*** Block opens ***

(* ===== verification/Capability.v ===== *)
(** * Route capabilities: the bearer token of a browser session
    ([src/packages/protocol/src/capability.ts])

    The token is [rp1.payload.mac], both parts in base64url, the MAC over the
    payload under the signing key.  HMAC-SHA256 is the platform's: an argument.
    The fields of minted claims are strings; those of decoded claims are code
    units. *)

From S2P Require Import Prelude Bytes.

Class Hmac := hmac_sha256 : list byte → list byte → list byte.

Definition CAPABILITY_SCHEME : string := "rp1".
Definition CAPABILITY_MAC_DOMAIN : string := "reviewplane/route-capability/v1".
Definition CAPABILITY_PAYLOAD_VERSION : N := 1.
Definition MAX_CAPABILITY_KEY_ID_LENGTH : nat := 32.
Definition MAX_CAPABILITY_IDENTIFIER_LENGTH : nat := 64.
Definition MIN_CAPABILITY_SIGNING_KEY_BYTES : nat := 32.
Definition MAX_CAPABILITY_TOKEN_LENGTH : nat := 512.

Record CapabilityClaims (text : Type) := mk_claims {
  cap_keyId : text;
  cap_capabilityId : text;
  cap_routeId : text;
  cap_projectId : text;
  cap_browserSessionId : text;
  cap_issuedAt : Z;
  cap_expiresAt : Z
}.
Arguments mk_claims {text} _ _ _ _ _ _ _.
Arguments cap_keyId {text} _.
Arguments cap_capabilityId {text} _.
Arguments cap_routeId {text} _.
Arguments cap_projectId {text} _.
Arguments cap_browserSessionId {text} _.
Arguments cap_issuedAt {text} _.
Arguments cap_expiresAt {text} _.
(* ===== verification/BrowserProtocol.v ===== *)
(** * The browser protocol: session statuses, controllers and commands

    The string unions and the envelopes of
    [src/packages/protocol/src/generated/browser/v1/types.ts] that the control
    of a browser session reads.  An [ErrorClass] is one of the [ApiErrorCode]s
    of the same name. *)

From S2P Require Import Prelude Errors.

Inductive SessionStatus :=
| REQUESTED | ALLOCATING | BS_READY | ACTIVE | PAUSED | DEGRADED
| TERMINATING | TERMINATED | FAILED.
#[export] Instance SessionStatus_eq_dec : EqDecision SessionStatus.
Proof. solve_decision. Defined.

Definition status_name (s : SessionStatus) : string :=
  match s with
  | REQUESTED => "REQUESTED"
  | ALLOCATING => "ALLOCATING"
  | BS_READY => "READY"
  | ACTIVE => "ACTIVE"
  | PAUSED => "PAUSED"
  | DEGRADED => "DEGRADED"
  | TERMINATING => "TERMINATING"
  | TERMINATED => "TERMINATED"
  | FAILED => "FAILED"
  end.

Inductive ControllerType := by_agent | by_human | by_system.
#[export] Instance ControllerType_eq_dec : EqDecision ControllerType.
Proof. solve_decision. Defined.

Definition controller_type_name (t : ControllerType) : string :=
  match t with by_agent => "agent" | by_human => "human" | by_system => "system" end.

Record ControllerIdentity := { ct_type : ControllerType; ct_id : string }.
#[export] Instance ControllerIdentity_eq_dec : EqDecision ControllerIdentity.
Proof. solve_decision. Defined.

Inductive TerminationReason :=
| tr_requested | tr_duration_limit | tr_capacity | tr_policy | tr_worker_shutdown | tr_failure.

Definition reason_name (r : TerminationReason) : string :=
  match r with
  | tr_requested => "requested"
  | tr_duration_limit => "duration_limit"
  | tr_capacity => "capacity"
  | tr_policy => "policy"
  | tr_worker_shutdown => "worker_shutdown"
  | tr_failure => "failure"
  end.

Inductive CommandName :=
| navigate | snapshot | click | type_text | select_option | press_key | scroll
| resize | wait | take_screenshot.
#[export] Instance CommandName_eq_dec : EqDecision CommandName.
Proof. solve_decision. Defined.

Definition command_name (c : CommandName) : string :=
  match c with
  | navigate => "navigate"
  | snapshot => "snapshot"
  | click => "click"
  | type_text => "type_text"
  | select_option => "select_option"
  | press_key => "press_key"
  | scroll => "scroll"
  | resize => "resize"
  | wait => "wait"
  | take_screenshot => "take_screenshot"
  end.

Definition INTERACTIVE_COMMANDS : list CommandName :=
  [navigate; click; type_text; select_option; press_key; scroll; resize; wait].
Definition SYSTEM_CAPTURE_COMMANDS : list CommandName := [snapshot; take_screenshot].

(** The members of a command the control path reads: [type_text.text] and
    [take_screenshot.purpose] are absent when their object is. *)
Record BrowserCommand := {
  bc_command : CommandName;
  bc_timeout_ms : Z;
  bc_type_text : option string;
  bc_screenshot_purpose : option string
}.

(** The page-derived parts of a result, and the refusal it carries. *)
Record NavigationResult := { nv_url : option string; nv_http_status : option Z }.
Record ScreenshotResult := {
  ss_artefact_id : string;
  ss_full_page : bool;
  ss_viewport : json;
  ss_size_bytes : Z;
  ss_sha256 : string;
  ss_captured_at : string
}.
Record CommandError := {
  ce_code : ApiErrorCode;
  ce_message : string;
  ce_retryable : bool;
  ce_current_epoch : option Z
}.
Record BrowserCommandResult := {
  br_ok : bool;
  br_command : CommandName;
  br_sequence : Z;
  br_control_epoch : Z;
  br_trust : string;
  br_error : option CommandError;
  br_navigation : option NavigationResult;
  br_screenshot : option ScreenshotResult
}.

(** The worker's report of a transition. *)
Record SessionStatusReport := {
  sr_status : SessionStatus;
  sr_previous_status : option SessionStatus;
  sr_reason : option string;
  sr_control_epoch : option Z;
  sr_current_controller : option ControllerIdentity
}.

(** Both layers hold these two tests and compare controllers alike. *)
Definition isInteractive (c : CommandName) : bool := includes INTERACTIVE_COMMANDS c.
Definition isSystemCapture (c : CommandName) : bool := includes SYSTEM_CAPTURE_COMMANDS c.
Definition sameController (l r : ControllerIdentity) : bool :=
  bool_decide (ct_type l = ct_type r) && bool_decide (ct_id l = ct_id r).

Lemma sameController_true l r : sameController l r = true ↔ l = r.
Proof.
  destruct l, r. unfold sameController. cbn.
  rewrite andb_true_iff, !bool_decide_eq_true. naive_solver.
Qed.

(** Every command is interactive or a capture, and none is both. *)
Lemma command_kinds c : isInteractive c = negb (isSystemCapture c).
Proof. by destruct c. Qed.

*** Block closes ***

■ WORK REQUIRED ■
Would you please repeat the entire listing above exactly?

■ WRITTEN ANSWER ■
(* ===== verification/Capability.v ===== *)
(** * Route capabilities: the bearer token of a browser session
    ([src/packages/protocol/src/capability.ts])

    The token is [rp1.payload.mac], both parts in base64url, the MAC over the
    payload under the signing key.  HMAC-SHA256 is the platform's: an argument.
    The fields of minted claims are strings; those of decoded claims are code
    units. *)

From S2P Require Import Prelude Bytes.

Class Hmac := hmac_sha256 : list byte → list byte → list byte.

Definition CAPABILITY_SCHEME : string := "rp1".
Definition CAPABILITY_MAC_DOMAIN : string := "reviewplane/route-capability/v1".
Definition CAPABILITY_PAYLOAD_VERSION : N := 1.
Definition MAX_CAPABILITY_KEY_ID_LENGTH : nat := 32.
Definition MAX_CAPABILITY_IDENTIFIER_LENGTH : nat := 64.
Definition MIN_CAPABILITY_SIGNING_KEY_BYTES : nat := 32.
Definition MAX_CAPABILITY_TOKEN_LENGTH : nat := 512.

Record CapabilityClaims (text : Type) := mk_claims {
  cap_keyId : text;
  cap_capabilityId : text;
  cap_routeId : text;
  cap_projectId : text;
  cap_browserSessionId : text;
  cap_issuedAt : Z;
  cap_expiresAt : Z
}.
Arguments mk_claims {text} _ _ _ _ _ _ _.
Arguments cap_keyId {text} _.
Arguments cap_capabilityId {text} _.
Arguments cap_routeId {text} _.
Arguments cap_projectId {text} _.
Arguments cap_browserSessionId {text} _.
Arguments cap_issuedAt {text} _.
Arguments cap_expiresAt {text} _.
(* ===== verification/BrowserProtocol.v ===== *)
(** * The browser protocol: session statuses, controllers and commands

    The string unions and the envelopes of
    [src/packages/protocol/src/generated/browser/v1/types.ts] that the control
    of a browser session reads.  An [ErrorClass] is one of the [ApiErrorCode]s
    of the same name. *)

From S2P Require Import Prelude Errors.

Inductive SessionStatus :=
| REQUESTED | ALLOCATING | BS_READY | ACTIVE | PAUSED | DEGRADED
| TERMINATING | TERMINATED | FAILED.
#[export] Instance SessionStatus_eq_dec : EqDecision SessionStatus.
Proof. solve_decision. Defined.

Definition status_name (s : SessionStatus) : string :=
  match s with
  | REQUESTED => "REQUESTED"
  | ALLOCATING => "ALLOCATING"
  | BS_READY => "READY"
  | ACTIVE => "ACTIVE"
  | PAUSED => "PAUSED"
  | DEGRADED => "DEGRADED"
  | TERMINATING => "TERMINATING"
  | TERMINATED => "TERMINATED"
  | FAILED => "FAILED"
  end.

Inductive ControllerType := by_agent | by_human | by_system.
#[export] Instance ControllerType_eq_dec : EqDecision ControllerType.
Proof. solve_decision. Defined.

Definition controller_type_name (t : ControllerType) : string :=
  match t with by_agent => "agent" | by_human => "human" | by_system => "system" end.

Record ControllerIdentity := { ct_type : ControllerType; ct_id : string }.
#[export] Instance ControllerIdentity_eq_dec : EqDecision ControllerIdentity.
Proof. solve_decision. Defined.

Inductive TerminationReason :=
| tr_requested | tr_duration_limit | tr_capacity | tr_policy | tr_worker_shutdown | tr_failure.

Definition reason_name (r : TerminationReason) : string :=
  match r with
  | tr_requested => "requested"
  | tr_duration_limit => "duration_limit"
  | tr_capacity => "capacity"
  | tr_policy => "policy"
  | tr_worker_shutdown => "worker_shutdown"
  | tr_failure => "failure"
  end.

Inductive CommandName :=
| navigate | snapshot | click | type_text | select_option | press_key | scroll
| resize | wait | take_screenshot.
#[export] Instance CommandName_eq_dec : EqDecision CommandName.
Proof. solve_decision. Defined.

Definition command_name (c : CommandName) : string :=
  match c with
  | navigate => "navigate"
  | snapshot => "snapshot"
  | click => "click"
  | type_text => "type_text"
  | select_option => "select_option"
  | press_key => "press_key"
  | scroll => "scroll"
  | resize => "resize"
  | wait => "wait"
  | take_screenshot => "take_screenshot"
  end.

Definition INTERACTIVE_COMMANDS : list CommandName :=
  [navigate; click; type_text; select_option; press_key; scroll; resize; wait].
Definition SYSTEM_CAPTURE_COMMANDS : list CommandName := [snapshot; take_screenshot].

(** The members of a command the control path reads: [type_text.text] and
    [take_screenshot.purpose] are absent when their object is. *)
Record BrowserCommand := {
  bc_command : CommandName;
  bc_timeout_ms : Z;
  bc_type_text : option string;
  bc_screenshot_purpose : option string
}.

(** The page-derived parts of a result, and the refusal it carries. *)
Record NavigationResult := { nv_url : option string; nv_http_status : option Z }.
Record ScreenshotResult := {
  ss_artefact_id : string;
  ss_full_page : bool;
  ss_viewport : json;
  ss_size_bytes : Z;
  ss_sha256 : string;
  ss_captured_at : string
}.
Record CommandError := {
  ce_code : ApiErrorCode;
  ce_message : string;
  ce_retryable : bool;
  ce_current_epoch : option Z
}.
Record BrowserCommandResult := {
  br_ok : bool;
  br_command : CommandName;
  br_sequence : Z;
  br_control_epoch : Z;
  br_trust : string;
  br_error : option CommandError;
  br_navigation : option NavigationResult;
  br_screenshot : option ScreenshotResult
}.

(** The worker's report of a transition. *)
Record SessionStatusReport := {
  sr_status : SessionStatus;
  sr_previous_status : option SessionStatus;
  sr_reason : option string;
  sr_control_epoch : option Z;
  sr_current_controller : option ControllerIdentity
}.

(** Both layers hold these two tests and compare controllers alike. *)
Definition isInteractive (c : CommandName) : bool := includes INTERACTIVE_COMMANDS c.
Definition isSystemCapture (c : CommandName) : bool := includes SYSTEM_CAPTURE_COMMANDS c.
Definition sameController (l r : ControllerIdentity) : bool :=
  bool_decide (ct_type l = ct_type r) && bool_decide (ct_id l = ct_id r).

Lemma sameController_true l r : sameController l r = true ↔ l = r.
Proof.
  destruct l, r. unfold sameController. cbn.
  rewrite andb_true_iff, !bool_decide_eq_true. naive_solver.
Qed.

(** Every command is interactive or a capture, and none is both. *)
Lemma command_kinds c : isInteractive c = negb (isSystemCapture c).
Proof. by destruct c. Qed.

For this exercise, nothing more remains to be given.